Here's a round-up of how Bay Street is reacting to the central bank's move up to one per cent:

“The Bank of Canada took the fast lane in returning rates to 1.0%, hiking 25bp when most were expecting a hold until October. And there were maybe fewer hints of a prolonged pause in hikes from here than we would have expected, now that rates are back to where they stood before the oil shock.”

- CIBC Capital Markets Economist Andrew Grantham

"It’s called the Bank of Canada, not the ‘Bank of the Greater Toronto Area’. They’re certainly not going to carry out policy because of the housing market in one region... If the Bank of Canada was truly concerned only about Toronto housing coming off the bubble levels that we had in the spring, they wouldn’t have raised rates today."

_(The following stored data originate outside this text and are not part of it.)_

Definition string_ops (t : StringAttrIndex) : Sel.StringOps :=
  Sel.mkStringOps (string_base t) (λ dir q, estimate_count dir q t) (λ dir q, estimate_precision_dir dir q t)
    (λ dir q, estimate_prefilter_reads dir q t) (λ dir q, pre_filter dir q t)
    (λ dir v q _, is_member_approx_dir v q dir t) (λ p, estimate_count_like p t) (λ p, estimate_prefilter_reads_like p t)
    (λ p, pre_filter_like p t).

(** A pattern answers for the strings when its range is one of prefixes or nothing was
    inserted. *)
Lemma pre_filter_like_exact pattern t es :
  string_ok t es → like_ok pattern → Forall (λ e, no_percent e.1) es →
  (like_range pattern).1 = PREFIX ∨ (∀ d, delta_ (sides t d) = []) →
  ∃ l, pre_filter_like pattern t = Some l ∧ StronglySorted Z.lt l ∧ ∀ v, v ∈ l ↔ ∃ k, (k, v) ∈ es ∧ matches_like k pattern = true.
Proof.
  intros H Hq Hnp Hdir. destruct (like_range pattern) as [dir rk] eqn:E. unfold like_ok in Hq. rewrite E in Hq. simpl in Hq, Hdir.
  rewrite Forall_forall in Hnp. pose proof (rows_entries _ _ (st_rows _ _ H)) as Hes. rewrite Forall_forall in Hes.
  destruct (st_side _ _ H dir) as (base & Hs & Hd & Hp). destruct (st_side _ _ H PREFIX) as (bp & _ & Hdp & Hpp). rewrite keyed_prefix in Hpp.
  assert (∀ a v, (a, v) ∈ es → key_of dir (key_of dir a) = a) as Hinv.
  { intros a v Ha. destruct dir; [done|]. apply reverse_involutive. by apply (Hes _ Ha). }
  assert (∀ k v, (k, v) ∈ base → ∃ a, k = key_of dir a ∧ (a, v) ∈ es) as Hbase.
  { intros k v Hk. apply keyed_elem. rewrite Hp. apply elem_of_app. by left. }
  destruct (pre_filter_like_spec pattern dir rk t base E Hq Hs Hdp) as (l & Hl & Hsort & Hv).
  - apply Forall_forall. intros [k v] Hk. destruct (Hbase k v Hk) as (a & -> & Ha). simpl. rewrite (Hinv a v Ha). by apply (Hnp (a, v)).
  - intros k v Hk. apply (Hnp (k, v)). rewrite Hpp. apply elem_of_app. by right.
  - destruct Hdir as [->|Hnil]; [by left|by right].
  - exists l. split_and!; [done|done|]. intros v. rewrite Hv. clear Hl Hsort Hv. split.
    + intros [(k & Hk & Hm)|(k & Hk & Hm)].
      * destruct (Hbase k v Hk) as (a & -> & Ha). exists a. split; [done|]. by rewrite (Hinv a v Ha) in Hm.
      * exists k. split; [|done]. rewrite Hpp. apply elem_of_app. by right.
    + intros (k & Hk & Hm). assert ((key_of dir k, v) ∈ keyed dir es) as Hin by (apply keyed_elem; eauto).
      rewrite Hp, elem_of_app in Hin. destruct Hin as [Hin|Hin]; [left; exists (key_of dir k); by rewrite (Hinv k v Hk)|].
      destruct Hdir as [->|Hnil]; [right; by exists k|]. rewrite Hnil in Hin. by apply not_elem_of_nil in Hin.
Qed.

Lemma hash_no_miss t es k v :
  string_ok t es → (k, v) ∈ es → is_member_approx CityHash32 v k t = true.
Proof. intros H Hk. unfold is_member_approx. rewrite (st_hash _ _ H k v Hk). apply Z.eqb_refl. Qed.

Lemma numbered_rows_spec strs (f : list Z → bool) v :
  (∃ k, (k, v) ∈ numbered strs ∧ f k = true) ↔ 0 <= v < Z.of_nat (length strs) ∧ f (default [] (strs !! Z.to_nat v)) = true.
Proof.
  setoid_rewrite string_numbered_elem. split.
  - intros (k & [Hv Hk] & Hf). pose proof (lookup_lt_Some _ _ _ Hk). rewrite Hk. split; [lia|done].
  - intros [Hv Hf]. destruct (lookup_lt_is_Some_2 strs (Z.to_nat v)) as [k Hk]; [lia|]. rewrite Hk in Hf. exists k. split; [|done]. split; [lia|done].
Qed.

(** A saved index keeps its promises to the selectors. *)
Lemma saved_string_spec t t' :
  saved t t' (numbered (strings_ t)) → string_ok t' (numbered (strings_ t)) → (∀ d, delta_ (sides t' d) = []) →
  Forall no_percent (strings_ t) →
  Sel.StringIndexSpec (string_ops t') (Z.of_nat (length (strings_ t))) (λ v, default [] (strings_ t !! Z.to_nat v)) query_ok like_ok.
Proof.
  intros Hsv Hok Hd Hnp. split.
  - intros q Hq. destruct (pre_filter_exact_dir PREFIX t' _ q Hok Hq) as (l & Hl & Hs & Hv). exists l. split_and!; [done|done|].
    intros v. rewrite Hv. apply (numbered_rows_spec _ (λ k, matches_dir PREFIX k q)).
  - intros dir q Hq. destruct (pre_filter_exact_dir dir t' _ q Hok Hq) as (l & Hl & Hs & Hv). exists l. split_and!; [done|done|].
    intros v. rewrite Hv. apply (numbered_rows_spec _ (λ k, matches_dir dir k q)).
  - intros p Hp. destruct (pre_filter_like_exact p t' _ Hok Hp) as (l & Hl & Hs & Hv); [|by right|].
    { apply Forall_forall. intros [k v] [_ Hk]%string_numbered_elem. rewrite Forall_lookup in Hnp. by eapply Hnp. }
    exists l. split_and!; [done|done|]. intros v. rewrite Hv. apply (numbered_rows_spec _ (λ k, matches_like k p)).
  - intros q. exists []. split_and!; [done|constructor|]. intros v Hv _. eexists. split; [done|].
    intros ->%bool_decide_eq_true. destruct (lookup_lt_is_Some_2 (strings_ t) (Z.to_nat v)) as [k Hk]; [lia|]. rewrite Hk.
    eapply hash_no_miss; [exact Hok|]. apply string_numbered_elem. split; [lia|done].
  - intros dir q v Hq Hv. destruct (sv_side _ _ _ Hsv dir) as (es & Hp & Hs & Hb & _).
    destruct (bucket_no_miss dir t' es q v Hs Hb Hq) as (b & Hb' & Hm). exists b. split; [done|].
    destruct (lookup_lt_is_Some_2 (strings_ t) (Z.to_nat v)) as [k Hk]; [lia|]. rewrite Hk. simpl. rewrite <- key_of_matches. apply Hm.
    rewrite Hp. apply keyed_elem. exists k. split; [done|]. apply string_numbered_elem. split; [lia|done].
Qed.

(** ** Histories *)

Inductive op :=
  | OInsert (v : Z) (a : list Z)
  | OMerge (id_map : gmap Z Z).

Definition apply_op (o : op) (t : StringAttrIndex) : option StringAttrIndex :=
  match o with OInsert v a => insert CityHash32 v a t | OMerge m => do_merge CityHash32 m t end.

Fixpoint run (ops : list op) (t : StringAttrIndex) : option StringAttrIndex :=
  match ops with [] => Some t | o :: ops => t ← apply_op o t; run ops t end.

(** An index over the given strings. *)
Definition build (strs : list (list Z)) : option StringAttrIndex :=
  save CityHash32 (load_from_rows strs (new_index (Z.of_nat (length strs)))).

(** Strings an index can be built over. *)
Definition strings_ok (strs : list (list Z)) : Prop := Forall key_ok strs ∧ is_u32 (Z.of_nat (length strs)).

Lemma build_ok strs :
  strings_ok strs →
  ∃ t, build strs = Some t ∧ saved (load_from_rows strs (new_index (Z.of_nat (length strs)))) t (numbered strs)
  ∧ string_ok t (numbered strs).
Proof. intros [Hs Hn]. by apply (save_ok (load_from_rows strs (new_index (Z.of_nat (length strs))))). Qed.

End hash.

(** The strings a history stands for, and the operations that may come next. *)
Definition spec_op (o : op) (es : list (list Z * Z)) : list (list Z * Z) :=
  match o with OInsert v a => (a, v) :: es | OMerge m => remap_entries m es end.

Definition op_ok (o : op) (es : list (list Z * Z)) : Prop :=
  match o with
  | OInsert v a => key_ok a ∧ 0 <= v ∧ is_u32 (v + 1) ∧ v ∉ es.*2
  | OMerge m => good_map m
  end.

Fixpoint spec_run (ops : list op) (es : list (list Z * Z)) : list (list Z * Z) :=
  match ops with [] => es | o :: ops => spec_run ops (spec_op o es) end.

Fixpoint ops_ok (ops : list op) (es : list (list Z * Z)) : Prop :=
  match ops with [] => True | o :: ops => op_ok o es ∧ ops_ok ops (spec_op o es) end.

Lemma run_ok CityHash32 ops : ∀ t es,
  string_ok CityHash32 t es → ops_ok ops es → ∃ t', run CityHash32 ops t = Some t' ∧ string_ok CityHash32 t' (spec_run ops es).
Proof.
  induction ops as [|o ops IH]; intros t es H Hok; [by exists t|]. destruct Hok as [Ho Hok]. cbn [run spec_run].
  assert (∃ t1, apply_op CityHash32 o t = Some t1 ∧ string_ok CityHash32 t1 (spec_op o es)) as (t1 & -> & H1).
  { destruct o as [v a|m]; simpl in *; [destruct Ho as (Ha & Hv & Hu & Hn); by apply string_insert_ok|].
    destruct (do_merge_ok CityHash32 m t es H Ho) as (t1 & -> & H1 & _). eauto. }
  cbn [mbind option_bind]. by apply IH.
Qed.

(** ** Theorems *)

(** C11: A string index built over packed strings that are empty or of a length that is
    not a multiple of four, so that each ends in a NUL byte within its words (the
    comparison reads past the end of the others, see the findings), answers, after any
    sequence of inserts of such strings under ids not yet present and of merges with
    an empty or injective numbering, every prefix and suffix pre-filter whose query is
    such a string without the byte 255 with exactly the vectors whose string matches,
    in increasing order, from its sorted files and its pending inserts.  On these
    inputs no operation reads or writes out of range, and the hash test never loses an
    equal string. *)
Theorem string_index_refines CityHash32 strs ops :
  strings_ok strs → ops_ok ops (numbered strs) →
  ∃ t0 t, build CityHash32 strs = Some t0 ∧ run CityHash32 ops t0 = Some t
  ∧ (∀ dir q, query_ok q → ∃ l, pre_filter dir q t = Some l ∧ StronglySorted Z.lt l
       ∧ ∀ v, v ∈ l ↔ ∃ k, (k, v) ∈ spec_run ops (numbered strs) ∧ matches_dir dir k q = true)
  ∧ ∀ k v, (k, v) ∈ spec_run ops (numbered strs) → is_member_approx CityHash32 v k t = true.
Proof.
  intros Hs Ho. destruct (build_ok CityHash32 strs Hs) as (t0 & Hb & _ & H0). destruct (run_ok CityHash32 ops t0 _ H0 Ho) as (t & Hr & H).
  exists t0, t. split_and!; [done|done| |].
  - intros dir q Hq. by eapply pre_filter_exact_dir.
  - intros k v Hk. by eapply hash_no_miss.
Qed.

Lemma key_ok_text s : text s → (s = [] ∨ (length s mod 4 ≠ 0)%nat) → (length s < 1000)%nat → key_ok (pack_string_attr s).
Proof. intros Ht Hl Hn. exists s. split_and!; [done|done|done|]. unfold is_u32. lia. Qed.

Ltac key_ok_concrete s := apply (key_ok_text s); [repeat (constructor; [lia|]); constructor|right; done|simpl; lia].

Lemma key_a : key_ok [97].
Proof. key_ok_concrete [97]. Qed.
Lemma key_ab : key_ok [97 + 256 * 98].
Proof. key_ok_concrete [97; 98]. Qed.
Lemma query_a : query_ok [97].
Proof. split; [apply key_a|]. apply (bool_decide_unpack _). by vm_compute. Qed.
Lemma strings_a_ab : strings_ok [[97]; [97 + 256 * 98]].
Proof. split; [|done]. repeat constructor; [apply key_a|apply key_ab]. Qed.

Definition length_hash (bs : list Z) : Z := Z.of_nat (length bs).

Lemma good_map_two : good_map {[1 := 0; 2 := 1]}.
Proof.
  right. split_and!; [apply (bool_decide_unpack _); by vm_compute|done|].
  intros i j nid. rewrite !lookup_insert_Some, !lookup_singleton_Some. naive_solver.
Qed.

(** "a" and "ab", a third vector "a", and the merge that forgets the first: the vectors
    that start with "a". *)
Lemma string_index_refines_witness :
  ∃ t0 t l, build length_hash [[97]; [97 + 256 * 98]] = Some t0 ∧ run length_hash [OInsert 2 [97]; OMerge {[1 := 0; 2 := 1]}] t0 = Some t
  ∧ pre_filter PREFIX [97] t = Some l ∧ 0 ∈ l ∧ 1 ∈ l.
Proof.
  destruct (string_index_refines length_hash [[97]; [97 + 256 * 98]] [OInsert 2 [97]; OMerge {[1 := 0; 2 := 1]}])
    as (t0 & t & Hb & Hr & Hp & _).
  - apply strings_a_ab.
  - simpl. split_and!; [apply key_a|lia|done| |apply good_map_two|done]. apply (bool_decide_unpack _). by vm_compute.
  - destruct (Hp PREFIX [97] query_a) as (l & Hl & _ & Hv). exists t0, t, l. split_and!; [done|done|done| |].
    + apply Hv. exists [97 + 256 * 98]. split; [apply (bool_decide_unpack _); by vm_compute|by vm_compute].
    + apply Hv. exists [97]. split; [apply (bool_decide_unpack _); by vm_compute|by vm_compute].
Defined.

- Gluskin Sheff + Associates Chief Economist and Strategist David Rosenberg

"Canada's economy has been coming in hot of late, with emergency level interest rates no longer warranted. While an argument could be made that holding off a few weeks for the opportunity to more fulsomely explain how the outlook for the economy has evolved, this clearly did not hold sway in Ottawa today."

- TD Senior Economist Brian DePratto

“Given today’s abrupt hike, with no prior communication since the previous meeting, and the Bank’s seeming care-free stance on the soaring Canadian dollar, we can’t rule out anything in coming meetings.”

- BMO Capital Markets Chief Economist Doug Porter

-  Frances Donald, Senior Economist, Manulife Asset Management

“It’s not a meeting where we have a press conference or a [monetary policy report], so it’s rather unusual that we have seen the bank decide to move today. But it probably was the strength of the Q2 GDP numbers that we had recently that probably tipped the balance of opinion on the governing board towards a rate increase today.”

- Shaun Osborne, chief FX strategist, Scotiabank

“While we can’t rule out another rate hike before the end of this year, we should note that the economy is still overly dependent on the heavily indebted household sector to support economic growth. …With the housing market teetering even before rates began to rise, we expect the economy to lose momentum before the year is over, prompting the Bank to abort its rate hike cycle.”

- David Madani, Senior Canada Economist, Capital Economics 

"Back to anti-forward-guidance communication methods... we think that by hiking at successive meetings, and hiking in September without the least piece of communication in six weeks, the BoC might have a hard time persuading the market about any idea of gradualism, and even less on predictability. This effectively means that any meeting might be treated as a close call going forward." 

- Jimmy Jean, Senior Economist, Desjardins Group

“One or two rate hikes? Not the end of the world. It's going to have a negative impact slightly, marginally on home prices... You start talking about 100 basis points, 150-basis-point hikes? Now that's going to push down home prices.”